Becoming an Expert
Jack-of-all-trades, master of none. The old adage holds a lot of weight in today’s entrepreneurial environment. No one can possibly run a small business alone. I know this because I have tried. Know what you do and do it the best you can.
I recently started a small business. I could never have gotten it off the ground without the help of a CPA, lawyer, graphic designer, and administrative assistant. My expertise lies in the areas of people skills, marketing, and fund raising. I realized from the start that if I attempted to be anything but those things to my business, the long term success of the business was doomed. I set out immediately to find the experts I needed.
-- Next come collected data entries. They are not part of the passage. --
Lemma fill_spec : ∃ cells, fill lhs rhs = Ret cells ∧ filled (λ _ _, true) cells.
Proof.
  unfold fill. cbv zeta.
  destruct (for_range_inv (λ i, set_cell i 0 (mkCell editDel i)) (λ i, filled (λ a b, (b =? 0) && (a <? i)))
    1 m _ filled_zero) as (cells1 & -> & H1).
  { intros k cells Hk Hf. apply (set_cell_spec _ _ _ k 0 _ Hf); [lia|lia| |cells_lia].
    destruct k; [lia|]. by rewrite best_S_0. }
  cbn [mbind outcome_bind].
  destruct (for_range_inv (λ j, set_cell 0 j (mkCell editAdd j)) (λ j, filled (upto 0 j)) 1 n cells1)
    as (cells2 & -> & H2).
  { eapply filled_ext; [exact H1|cells_lia]. }
  { intros k cells Hk Hf. apply (set_cell_spec _ _ _ 0 k _ Hf); [lia|lia| |cells_lia].
    destruct k; [lia|]. by rewrite best_0_S. }
  cbn [mbind outcome_bind].
  destruct (for_range_inv (λ i, for_range 1 n (λ j, fill_cell lhs rhs i j)) (λ i, filled (upto i 1)) 1 m cells2)
    as (cells3 & -> & H3).
  { eapply filled_ext; [exact H2|cells_lia]. }
  { intros k cells Hk Hf.
    destruct (for_range_inv (λ j, fill_cell lhs rhs (Z.of_nat k) j) (λ j, filled (upto k j)) 1 n cells)
      as (cells' & -> & H'); [done| |].
    - intros j s Hj Hs. by apply fill_cell_spec; [..|lia|lia].
    - exists cells'. split; [done|]. eapply filled_ext; [exact H'|cells_lia]. }
  exists cells3. split; [done|]. eapply filled_ext; [exact H3|cells_lia].
Qed.

(** ** Walking back *)

Lemma best_trace i j :
  i ≤ m → j ≤ n →
  match cell_edit (best i j) with
  | editNone => i = 0 ∧ j = 0 ∨ ∃ i' j', i = S i' ∧ j = S j' ∧ lhs !! i' = rhs !! j' ∧ c i j = c i' j'
  | editAdd => ∃ j', j = S j' ∧ c i j = (c i j' + 1)%Z
  | editDel => ∃ i', i = S i' ∧ c i j = (c i' j + 1)%Z
  end.
Proof.
  intros Hi Hj. destruct i as [|i], j as [|j].
  - by left.
  - rewrite best_0_S. exists j. split; [done|]. destruct j; [done|]. rewrite best_0_S. cbn [cell_cost]. lia.
  - rewrite best_S_0. exists i. split; [done|]. destruct i; [done|]. rewrite best_S_0. cbn [cell_cost]. lia.
  - rewrite best_SS. case_bool_decide; [cbn [cell_edit cell_cost]; by eauto 10|].
    destruct (c i (S j) <? c (S i) j)%Z; cbn [cell_edit cell_cost]; by eauto.
Qed.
It is important to surround yourself with competent individuals who have complimentary areas of expertise. Choose carefully and wisely and be ready to compensate these individuals for a job well done. In some cases, I was able to defer payment until the business took off. In other cases, I made long term promises such as potential employment if and when the business was viable. When I was really lucky, I bartered. In fact, in most cases I bartered.
Payment need not always come in the form of dollars. Remember your area of expertise and be ready to trade it for what you need.
When bartering you need to follow a few simple rules: Be nice and respectful, send thank you notes, and recognize those individuals who have helped you both publicly and privately. In doing so, you will gain respect and be known as someone who gets the job done.
When you are an expert, people will come to you in need of your talent. Be prepared to use it. Be proud of your skill and share it.